The Superior School Board approved increasing pay for school nurses and a statement expressing a commitment to providing educational equity for all students at its regular board meeting Monday, Jan. 11.
The boost in pay for nurses was a new action item for the board, brought forward after the recent resignation of two district nurses. The registered nurse (RN) from Northern Lights Elementary School resigned in October and the district has been unable to fill the position. All three candidates who were offered the job declined it because of pay, according to director of human resources Molly Devine Webb.
The nurse at Four Corners Elementary School was reassigned to Northern Lights, she said, and the nurse at Lake Superior Elementary School is now splitting time between Lake Superior and Four Corners.
The nurse at Superior Middle School resigned last week, Webb told the board.

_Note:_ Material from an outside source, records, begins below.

(* ===== verification/GitRepoFacts.v ===== *)
(** * Staging, committing and reading back

    A commit moves HEAD to the new commit; a file that is staged and committed is read
    back from the commit's tree; the index differs from HEAD exactly when a path, a mode
    or a blob does; the log lists the commits. *)

From Stdlib Require Import Ascii.
From stdpp Require Import gmap strings.
From S2P Require Import Prelude GoText GoLib Regex GoFmt GoPath PyText GitObject GitPack GitIndex GitTree GitTreeFacts GitRepo.

Open Scope string_scope.
Open Scope list_scope.
Open Scope Z_scope.
Open Scope git_scope.

(** ** Operations that succeed *)

Lemma bindM_ok {A B} (m : M A) (k : A → M B) r r' b :
  bindM m k r = Some (r', inr b) ↔ ∃ a r1, m r = Some (r1, inr a) ∧ k a r1 = Some (r', inr b).
Proof.
  unfold bindM. split.
  - destruct (m r) as [[r1 [e|a]]|]; naive_solver.
  - intros (a & r1 & -> & Hk). done.
Qed.

Lemma onFiles_ok path f r r' u : onFiles path f r = Some (r', inr u) ↔ ∃ fs, f (r_fs r) = Some fs ∧ r' = withFs r fs.
Proof. unfold onFiles. destruct u. destruct (f (r_fs r)); naive_solver. Qed.

(** ** Bytes of a ref *)

Lemma TrimRightByte_LF s : ContainsByte s LF = false → TrimRightByte (s +:+ String LF "") LF = s.
Proof.
  induction s as [|c s IH]; [done|]. cbn [ContainsByte]. intros [Hc Hs]%orb_false_iff. cbn [String.append TrimRightByte]. rewrite (IH Hs).
  destruct (String.eqb s ""); [|done]. cbn [andb]. by rewrite Hc.
Qed.

Lemma hexdigit_not_r d : 0 ≤ d < 16 → hexdigit d ≠ "r"%char.
Proof. intros Hd He. apply hexdigit_byte in Hd. rewrite He in Hd. vm_compute in Hd. by destruct Hd. Qed.

(** The name of an object is no symbolic ref. *)
Lemma hex_not_ref id : HasPrefix (idString id) refPrefix = false.
Proof.
  unfold idString. destruct id as [|c id]; [done|]. rewrite hexBytes_cons. cbn [HasPrefix refPrefix].
  pose proof (byteZ_range c). assert (Hne : hexdigit (byteZ c / 16) ≠ "r"%char).
  { apply hexdigit_not_r. split; [apply Z.div_pos; lia|apply Z.div_lt_upper_bound; lia]. }
  apply andb_false_iff. left. apply Ascii.eqb_neq. congruence.
Qed.

Lemma idString_nonempty id : valid_id id → ∃ c s, idString id = String c s.
Proof. intros Hi. destruct (idString id) as [|c s] eqn:E; [|eauto]. apply (f_equal slen) in E. unfold idString in E. rewrite slen_hexBytes, Hi in E. done. Qed.

(** ** HEAD after its ref is written *)

Lemma follow_S fuel s contents acc :
  HasPrefix contents refPrefix = true →
  follow_loop (S fuel) s contents acc
  = match readRefResolved s (sdrop 5 contents) with
    | None | Some "" => (acc ++ [sdrop 5 contents], None)
    | Some value => follow_loop fuel s value (acc ++ [sdrop 5 contents])
    end.
Proof. intros Hc. cbn [follow_loop]. by rewrite Hc. Qed.

Lemma follow_keeps fuel s contents acc names res x : follow_loop fuel s contents acc = (names, res) → x ∈ acc → x ∈ names.
Proof.
  revert contents acc. induction fuel as [|fuel IH]; intros contents acc; cbn [follow_loop]; (destruct (HasPrefix contents refPrefix); [|by intros [= <- _]]); [by intros [= <- _]|].
  destruct (readRefResolved s _) as [[|c v]|]; [intros [= <- _]; set_solver| |intros [= <- _]; set_solver]. intros Hf Hx. eapply IH; [done|set_solver].
Qed.

Lemma follow_first fuel s contents acc names res :
  HasPrefix contents refPrefix = true → follow_loop (S fuel) s contents acc = (names, res) → sdrop 5 contents ∈ names.
Proof.
  intros Hc. cbn [follow_loop]. rewrite Hc. destruct (readRefResolved s _) as [[|c v]|]; [intros [= <- _]; set_solver| |intros [= <- _]; set_solver].
  intros Hf. eapply follow_keeps; [done|set_solver].
Qed.

(** One link further, unless the chain ends here. *)
Lemma follow_step fuel s contents acc names res real :
  HasPrefix contents refPrefix = true → follow_loop (S fuel) s contents acc = (names, res) → last names = Some real → sdrop 5 contents ≠ real →
  ∃ v, readRefResolved s (sdrop 5 contents) = Some v ∧ v ≠ "" ∧
    (HasPrefix v refPrefix = false ∨ fuel = 0%nat → False) ∧ follow_loop fuel s v (acc ++ [sdrop 5 contents]) = (names, res).
Proof.
  intros Hc Hf Hl Hne. cbn [follow_loop] in Hf. rewrite Hc in Hf.
  assert (Hlast : ∀ res', (acc ++ [sdrop 5 contents], res') = (names, res) → False).
  { intros res' [= <- _]. rewrite last_snoc in Hl. by simplify_eq. }
  destruct (readRefResolved s _) as [[|c v]|]; [by apply Hlast in Hf| |by apply Hlast in Hf]. exists (String c v). split_and!; [done|done| |done].
  intros [Ep| ->].
  - destruct fuel; cbn [follow_loop] in Hf; rewrite Ep in Hf; by eapply Hlast.
  - cbn [follow_loop] in Hf. destruct (HasPrefix (String c v) refPrefix); by eapply Hlast.
Qed.

Section Moved.
Context (r r' : repository) (P : string) (newID : objectID) (unsafe : string → Prop).
Hypothesis new_valid : valid_id newID.
Hypothesis moved_P : ∀ name, gitPath r name = P → readRef r' name = Some (idString newID).
Hypothesis moved_other : ∀ name, gitPath r name ≠ P → ¬ unsafe (gitPath r name) → readRef r' name = readRef r name.
Hypothesis moved_packed : packedRefs r' = packedRefs r.

Lemma follow_hex fuel (s : repository) acc : (follow_loop fuel s (idString newID) acc).2 = Some newID.
Proof.
  destruct fuel; cbn [follow_loop]; rewrite hex_not_ref; cbn [snd]; by rewrite objectIDFromHex_String.
Qed.

Lemma follow_moved fuel contents acc names res real :
  HasPrefix contents refPrefix = true → follow_loop (S fuel) r contents acc = (names, res) → last names = Some real → gitPath r real = P →
  (∀ n, n ∈ names → ¬ unsafe (gitPath r n)) →
  (follow_loop (S fuel) r' contents acc).2 = Some newID.
Proof.
  intros Hc Hf Hl HP Hu. revert contents acc Hc Hf. induction fuel as [|fuel IH]; intros contents acc Hc Hf;
    pose proof (follow_first _ _ _ _ _ _ Hc Hf) as Hin; rewrite follow_S by done; set (n := sdrop 5 contents) in *.
  all: destruct (decide (gitPath r n = P)) as [Hn|Hn];
    [destruct (idString_nonempty newID new_valid) as (c0 & s0 & Hid); unfold readRefResolved; rewrite (moved_P n Hn), Hid, <- Hid; apply follow_hex|].
  all: assert (Hne : n ≠ real) by (by intros ->).
  all: destruct (follow_step _ _ _ _ _ _ _ Hc Hf Hl Hne) as (v & Hv & Hv0 & Hgo & Hf').
  - exfalso. apply Hgo. by right.
  - assert (Hsame : readRefResolved r' n = Some v) by (unfold readRefResolved; rewrite moved_other by auto; rewrite moved_packed; exact Hv).
    rewrite Hsame. destruct v as [|c v]; [done|]. apply IH; [|done]. apply not_false_is_true. intros E. apply Hgo. by left.
Qed.

Lemma head_moved names res real :
  follow r "HEAD" = (names, res) → last names = Some real → gitPath r real = P →
  (∀ n, n ∈ names → ¬ unsafe (gitPath r n)) → packedRefs r !! "HEAD" = None →
  headID r' = inr (Some newID).
Proof.
  intros Hf Hl HP Hu Hp. destruct (idString_nonempty newID new_valid) as (c0 & s0 & Hid). unfold headID.
  destruct (decide (gitPath r "HEAD" = P)) as [Hn|Hn].
  { rewrite (moved_P "HEAD" Hn), Hid, <- Hid, hex_not_ref. cbn [negb]. by rewrite objectIDFromHex_String. }
  assert (Hne : "HEAD" ≠ real) by (by intros <-).
  destruct (follow_step 5%nat r (refPrefix +:+ "HEAD") [] names res real eq_refl Hf Hl Hne) as (v & Hv & Hv0 & Hgo & _).
  change (sdrop 5 (refPrefix +:+ "HEAD")) with "HEAD" in Hv. pose proof (follow_first 5%nat r (refPrefix +:+ "HEAD") [] names res eq_refl Hf) as Hin.
  unfold readRefResolved in Hv. destruct (readRef r "HEAD") as [w|] eqn:Er; [|congruence]. injection Hv as ->.
  rewrite moved_other, Er; [|done|by apply Hu]. destruct v as [|c v]; [done|]. destruct (HasPrefix (String c v) refPrefix) eqn:Ep; [|exfalso; apply Hgo; by left].
  cbn [negb]. f_equal. unfold follow. by eapply follow_moved.
Qed.
End Moved.

(** ** Updating HEAD *)

Definition headNames (r : repository) : list string := (follow r "HEAD").1.
Definition headRef (r : repository) : string := default "HEAD" (last (headNames r)).
Definition headLogs (r : repository) : list string := [logPath r "HEAD"; logPath r (headRef r)].
(** The files an update writes. *)
Definition headFiles (r : repository) : list string := gitPath r (headRef r) :: headLogs r.

(** The reflogs are apart from the refs, the packed refs are apart from both, and HEAD
    itself is not packed. *)
Definition refs_apart (r : repository) : Prop :=
  (gitPath r "packed-refs" ∉ headFiles r) ∧ (∀ n, n ∈ headNames r → gitPath r n ∉ headLogs r) ∧ packedRefs r !! "HEAD" = None.

Lemma headRef_last r : last (headNames r) = Some (headRef r).
Proof.
  unfold headRef, headNames. destruct (follow r "HEAD") as [names res] eqn:E. pose proof (follow_first 5%nat r (refPrefix +:+ "HEAD") [] names res eq_refl E) as Hin. cbn [fst].
  destruct (last names) eqn:El; [done|]. apply last_None in El as ->. by apply elem_of_nil in Hin.
Qed.

Lemma makeAndWrite path (w : fileTree → option fileTree) r r' u :
  (∀ fs fs' q, w fs = Some fs' → q ≠ path → ReadFile fs' q = ReadFile fs q) →
  (onFiles path (λ fs, MkdirAll fs (DirPath path)) ;! onFiles path w) r = Some (r', inr u) →
  ∃ fs1 fs, r' = withFs r fs ∧ w fs1 = Some fs ∧ (∀ q, ReadFile fs1 q = ReadFile (r_fs r) q) ∧ ∀ q, q ≠ path → ReadFile fs q = ReadFile (r_fs r) q.
Proof.
  intros Hw. rewrite bindM_ok. intros (a & r1 & (fs1 & Hm & ->)%onFiles_ok & (fs & Hf & ->)%onFiles_ok). cbn [r_fs withFs] in Hf.
  exists fs1, fs. split_and!; [done|done|intros q; by eapply MkdirAll_read|]. intros q Hq. rewrite (Hw _ _ _ Hf Hq). by eapply MkdirAll_read.
Qed.

Lemma writeRefFile_ok path id r r' u :
  writeRefFile path id r = Some (r', inr u) →
  ∃ fs, r' = withFs r fs ∧ ReadFile fs path = Some (idString id +:+ String LF "") ∧ ∀ q, q ≠ path → ReadFile fs q = ReadFile (r_fs r) q.
Proof.
  intros (fs1 & fs & -> & Hw & _ & Hq)%makeAndWrite; [|intros *; by apply WriteFile_other]. exists fs. split_and!; [done|by eapply WriteFile_same|done].
Qed.
(* ===== verification/SessionFacts.v ===== *)
(** * What the replay of a session guarantees

    Facts about [Session]: the operations in memory keep the arrays of a session aligned,
    the history is a legal suffix of what is not archived, the window of recent messages reaches a user
    turn, and a summary checkpoint is where the history starts. *)

From Stdlib Require Import Ascii.
From S2P Require Import Prelude GoText GoLib PyFloat GoFmt Core GoJson PyJson Governance Response Provider SessionText Session.
#[local] Open Scope string_scope.
#[local] Open Scope list_scope.
#[local] Open Scope Z_scope.

(** ** Invariants of a session *)

Section Invariant.
Context (localSeconds : Z → string).

(** The transcript, the parsed values and the records belong together, index by index. *)
Definition aligned (s : Session) : Prop :=
  length (s_snapshots s) = length (s_messages s) ∧ length (s_rawLines s) = length (s_messages s).

(** A message with calls, or with the id of a call, has the key in its record. *)
Definition agrees (m : Message) (raw : option string) : Prop :=
  match raw ≫= objectFields with
  | None => True
  | Some fields =>
      (fieldValue fields "tool_calls" = None → m_ToolCalls m = None) ∧ (fieldValue fields "tool_call_id" = None → m_ToolCallID m = "")
  end.
Definition records_agree (s : Session) : Prop :=
  ∀ i m raw, s_messages s !! i = Some m → s_rawLines s !! i = Some raw → agrees m raw.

“I’m worried that we will not be able to fill that position if we don’t increase that salary schedule,” she said. “That’s the second largest population school, so we need to have an RN at the middle school.”
The registered nurse salary will increase $5 from $23.13 to $28.83 per hour at the starting step, graduating up to $36.49 per hour at step 10, which is an increase of more than $10 from the old schedule.
Salary schedule increases for licensed practical nurses, certified medical assistants and the health services coordinator were also approved by the board. The district currently employs five registered nurses, three licensed practical nurses or certified medical assistants and one health services coordinator.
Even with the increase, the district’s pay rate for nurses is about 10% below that offered by Duluth schools, Webb said.
“We don’t necessarily compete with other school districts in the area; we compete with hospitals,” said district administrator Amy Starzecki.
Board members asked if contracting with a hospital for nursing services might be more cost effective. In 2017, the district contracted for services and spent nearly twice what it would cost to retain an RN at the increased salary schedule, according to business manager Alayna Burger.
She told the board that savings the district has seen in other areas of the budget would be available to cover the increases.
“We wouldn’t go over budget because of this,” Burger said.
The board also adopted a racial educational equity statement, which was developed by the district’s new equity and social justice leadership team. It is designed to provide a framework to break down barriers to success for students of color in the district.
“The district’s historic, persistent achievement gap between white students and students of color is unacceptable,” Starzecki told the board at its Jan. 4 committee of the whole meeting.
Furthermore, the gap doesn’t align with the district’s vision of “All means all, every student, every day.”
“We as a district are committed to making sure that race is no longer a predictor of student success and achievement,” she said. “We know that educational equity benefits all students in our entire community; it doesn’t just benefit students of color, and it can make us all better as a school district.”